La Ministra ha quindi illustrato l'articolazione dell'esame : discussione di un elaborato concernente le discipline di indirizzo; discussione di un breve testo, già oggetto di studio nell’ambito dell’insegnamento di lingua e letteratura italiana durante il quinto anno; analisi, da parte del candidato, del materiale scelto dalla commissione. I candidati esporranno altresì le esperienze svolte nell’ambito dei Percorsi per le competenze trasversali e l’orientamento e saranno accertate le conoscenze relative a “Cittadinanza e Costituzione”".

"La prova - ha ribadito Azzolina - potrà valere fino a 40 punti, mentre il peso dei crediti complessivi sarà ricalibrato fino ad un massimo di 60 punti. Resta ferma la necessità di raggiungere almeno il punteggio minimo di 60/100 per conseguire il diploma. Solo nel caso in cui le condizioni epidemiologiche e le disposizioni delle autorità competenti lo richiedano, se del caso applicando il principio di differenziazione ed adeguatezza, i lavori delle commissioni e le prove d’esame potranno svolgersi in videoconferenza o con altra modalità telematica sincrona".

"L’obiettivo - ha detto ancora - è dare ai nostri studenti un esame di Stato che valorizzi al massimo grado il merito dimostrato, nel rispetto di tutti gli standard di sicurezza richiesti dalla precauzione".
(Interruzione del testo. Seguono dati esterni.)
(** ** Example dictionary, p-values and names *)

(** an example dictionary and dict of p-values: the grouping trait, a
    variable with p-value 1/100, one with an undefined result, one with
    p-value 0 *)
Definition ex_variablesDict : list dict_row :=
  [DictRow "status" PyNone "Affection status" true "Other";
   DictRow "age" PyNone "Age" false "Demographics";
   DictRow "fev1" PyNone "FEV1" false "Spirometry";
   DictRow "distance" PyNone "Distance walked" false "6MinWalk"].

Definition ex_dic_pvalues : gmap string fval :=
  <["age" := Fin (Q2Qc (1 # 100))]>
    (<["fev1" := NaN]> (<["distance" := Fin 0]> ∅)).

(** the join key of PheWAS_py.ipynb *)
Definition by_varName (r : dict_row) : pyobj := PyStr (varName r).

(** the dictionary with its p-values column *)
Definition ex_joined : list joined_row :=
  [JoinedRow (DictRow "status" PyNone "Affection status" true "Other") NaN;
   JoinedRow (DictRow "age" PyNone "Age" false "Demographics")
     (Fin (Q2Qc (1 # 100)));
   JoinedRow (DictRow "fev1" PyNone "FEV1" false "Spirometry") NaN;
   JoinedRow (DictRow "distance" PyNone "Distance walked" false "6MinWalk")
     (Fin 0)].

Definition ex_zero_row : joined_row :=
  JoinedRow (DictRow "distance" PyNone "Distance walked" false "6MinWalk") (Fin 0).

Definition ex_undefined_row : dict_row :=
  DictRow "fev1" PyNone "FEV1" false "Spirometry".

Definition ex_alpha : fval := Fin (alpha / Qc_of_nat 4).

Definition ex_table : list result_row :=
  df_results (add_p_adj_log_p (lib := checking_lib) ex_joined).

Definition ex_names : list pyobj :=
  [PyStr "sex_Male"; PyFloat NaN; PyStr "asthma_Yes"].

(** ** Examples for the regression loop and the first notebook *)

(** A library whose [Logit] rejects a design that has no column besides the
    intercept, and whose [fisher_exact] fails on a table that is not 2 by 2
    with an error of the kind the first notebook catches. *)
Definition rejecting_lib : StatsLib := {|
  mannwhitneyu g1 g2 := Ok (Fin (Q2Qc (1 # 2)));
  fisher_exact ct :=
    if is_2x2 ct then Ok (Fin 1, Fin (Q2Qc (1 # 4))) else Raise AttributeError;
  logit_model := unit;
  Logit _ X := match X with _ :: _ :: _ => Ok () | _ => Raise LinAlgError end;
  fit_llr_pvalue _ := Ok (Fin (Q2Qc (1 # 8)));
  log10 _ := 0%Qc
|}.

(** the dictionary of [ex_two_groups] *)
Definition ex_llr_dict : list dict_row :=
  [DictRow "status" PyNone "Affection status" true "Other";
   DictRow "age" PyNone "Age" false "Demographics";
   DictRow "smoker_Yes" PyNone "Smoker" true "Medical History";
   DictRow "sex_Male" PyNone "Sex" true "Demographics"].

(** ** Example for the indicator columns *)

(** a cohort before the filter, with two categorical variables; the only
    smoker is neither a case nor a control *)
Definition ex_raw_cohort : frame :=
  Frame [1; 2; 3; 4; 5; 6]
    (<["status" := [Str "Case"; Str "Control"; Str "Other"; Missing;
                    Str "Control"; Str "Case"]]>
     (<["age" := [int 61; int 54; int 70; int 48; Missing; int 66]]>
      (<["sex" := [Str "Male"; Str "Female"; Str "Male"; Str "Female";
                   Str "Female"; Str "Male"]]>
       (<["smoker" := [Str "No"; Str "No"; Str "Yes"; Str "No";
                       Str "No"; Str "No"]]> ∅)))).

(** that cohort after the filter cell *)
Definition ex_filtered_cohort : frame :=
  Frame [1; 2; 5; 6]
    (<["status" := [Str "Case"; Str "Control"; Str "Control"; Str "Case"]]>
     (<["age" := [int 61; int 54; Missing; int 66]]>
      (<["sex" := [Str "Male"; Str "Female"; Str "Female"; Str "Male"]]>
       (<["smoker" := [Str "No"; Str "No"; Str "No"; Str "No"]]> ∅)))).

(** the matrix that [get_dummies] with the columns "sex" and "smoker" and
    [drop_first=True] makes from it: one indicator column for "sex", none
    for "smoker" *)
Definition ex_facts_dummies : frame :=
  Frame [1; 2; 5; 6]
    (<["status" := [Str "Case"; Str "Control"; Str "Control"; Str "Case"]]>
     (<["age" := [int 61; int 54; Missing; int 66]]>
      (<["sex_Male" := [Num 1; Num 0; Num 0; Num 1]]> ∅))).

(** the dummy names of the dictionary rows of "sex" and of "smoker": the
    join leaves NaN where a variable has no indicator column *)
Definition ex_dummy_names : list pyobj := [PyStr "sex_Male"; PyFloat NaN].

(** * Properties *)

(** ** The model on the examples *)

Example ex_joined_is_the_join :
  joining_variablesDict_onCol ex_variablesDict ex_dic_pvalues by_varName
  = ex_joined.
Proof. reflexivity. Qed.

Example ex_filter_one_group_raises :
  filter_cell ex_one_group "status" = Raise IndexError.
Proof. reflexivity. Qed.

Example ex_filter_keeps_four_subjects :
  ∃ facts', filter_cell ex_cohort "status" = Ok facts'
    ∧ index facts' = [1; 2; 5; 6]
    ∧ getcol facts' "status"
      = Ok [Str "Case"; Str "Control"; Str "Control"; Str "Case"]
    ∧ getcol facts' "age" = Ok [int 61; int 54; Missing; int 66].
Proof. eexists. repeat split; reflexivity. Qed.

Example ex_crosstab_one_group :
  shape (crosstab [int 0; int 0] [Str "Case"; Str "Case"]) = (1, 1)%nat
  ∧ counts (crosstab [int 0; int 0] [Str "Case"; Str "Case"]) = [[2]].
Proof. split; reflexivity. Qed.

Example ex_crosstab_two_groups :
  counts (crosstab [int 1; int 0; int 0; int 1]
            [Str "Case"; Str "Control"; Str "Control"; Str "Case"])
  = [[0; 2]; [2; 0]].
Proof. reflexivity. Qed.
E ancora: "I primi dati che si evincono dal secondo monitoraggio sulla didattica a distanza, concluso in questi giorni, ci paiono confortanti: le nostre istituzioni scolastiche hanno raggiunto quasi tutti gli studenti che avevano bisogno di un tablet o di un pc. Senza i mezzi finanziari messi a disposizione dal decreto “Cura Italia” e la tempestività della nostra amministrazione nel loro impiego non sarebbe stato possibile. Prezioso è stato anche il contributo di Regioni ed Enti locali, che ringrazio, che hanno stanziato somme e provveduto ad acquistare e fornire ulteriori device e strumenti per la connettività".

"Grazie a progressivi meccanismi di flessibilità nell’utilizzo dei fondi strutturali - ha aggiunto - stiamo rimodulando le iniziative proprio per giungere alla riduzione del digital divide. In questo frangente particolare, - ha ricordato - ho, poi, voluto garantire l’emanazione, nei corretti tempi di legge, della procedura straordinaria e dei bandi ordinari per l’assunzione di oltre 62.000 docenti, ripartiti tra le scuole secondarie, le scuole primarie e dell’infanzia statali. La suddetta procedura straordinaria, bandita per 24.000 posti, proprio in quanto snella e semplificata, consentirà, in tempi rapidi e utili al prossimo anno scolastico, di immettere in ruolo docenti precari, con almeno tre annualità di servizio".

"Siamo sempre disponibili - ha concluso - a ragionare insieme al Parlamento di soluzioni che portino a rivedere il rapporto numerico alunni-docenti, contrastando il fenomeno delle cd. “classi pollaio” e le sbagliate politiche dei tagli di organico di precedenti esperienze e assumendo tutti gli insegnanti di cui la scuola ha bisogno".